Can you quote the records below in full, word for word?

** Material shown follows **

(** The result of the extraction on a page whose sheets can all be read. *)
Lemma extract_readable (page : Page) :
  forallb readable (styleSheets page) = true ->
  extract_colors_from_page page =
  Ok (PDict [("css_variables", PDict (css_vars_loop page (computedStyle page) []));
             ("color_rules", PList (flat_map kept_of (styleSheets page)));
             ("element_colors", PList (fst (element_colors_run page)))]).
Proof.
  intros H. unfold extract_colors_from_page, stylesheets_script.
  rewrite stylesheets_loop_readable by exact H.
  cbn [app evaluate css_vars_script bind Py.iter].
  rewrite sheets_loop_entries. reflexivity.
Qed.

(** ... and on a page with a sheet that cannot be read. *)
Lemma extract_unreadable (page : Page) :
  forallb readable (styleSheets page) = false ->
  extract_colors_from_page page =
  Raise (PlaywrightError "ReferenceError: str is not defined").
Proof.
  intros H. unfold extract_colors_from_page, stylesheets_script.
  rewrite stylesheets_loop_unreadable by exact H. reflexivity.
Qed.

Lemma kept_rule_texts (sheets : list StyleSheet) :
  map (fun entry => field entry "rule") (flat_map kept_of sheets) =
  map (fun rule => Some (PStr rule))
      (filter mentions_color (flat_map rules_of sheets)).
Proof.
  induction sheets as [|sheet sheets IH]; [reflexivity|].
  cbn [flat_map]. rewrite filter_app, !map_app, IH. f_equal.
  unfold kept_of. rewrite map_map. reflexivity.
Qed.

** End of Material shown **

Task result:
(** The result of the extraction on a page whose sheets can all be read. *)
Lemma extract_readable (page : Page) :
  forallb readable (styleSheets page) = true ->
  extract_colors_from_page page =
  Ok (PDict [("css_variables", PDict (css_vars_loop page (computedStyle page) []));
             ("color_rules", PList (flat_map kept_of (styleSheets page)));
             ("element_colors", PList (fst (element_colors_run page)))]).
Proof.
  intros H. unfold extract_colors_from_page, stylesheets_script.
  rewrite stylesheets_loop_readable by exact H.
  cbn [app evaluate css_vars_script bind Py.iter].
  rewrite sheets_loop_entries. reflexivity.
Qed.

(** ... and on a page with a sheet that cannot be read. *)
Lemma extract_unreadable (page : Page) :
  forallb readable (styleSheets page) = false ->
  extract_colors_from_page page =
  Raise (PlaywrightError "ReferenceError: str is not defined").
Proof.
  intros H. unfold extract_colors_from_page, stylesheets_script.
  rewrite stylesheets_loop_unreadable by exact H. reflexivity.
Qed.

Lemma kept_rule_texts (sheets : list StyleSheet) :
  map (fun entry => field entry "rule") (flat_map kept_of sheets) =
  map (fun rule => Some (PStr rule))
      (filter mentions_color (flat_map rules_of sheets)).
Proof.
  induction sheets as [|sheet sheets IH]; [reflexivity|].
  cbn [flat_map]. rewrite filter_app, !map_app, IH. f_equal.
  unfold kept_of. rewrite map_map. reflexivity.
Qed.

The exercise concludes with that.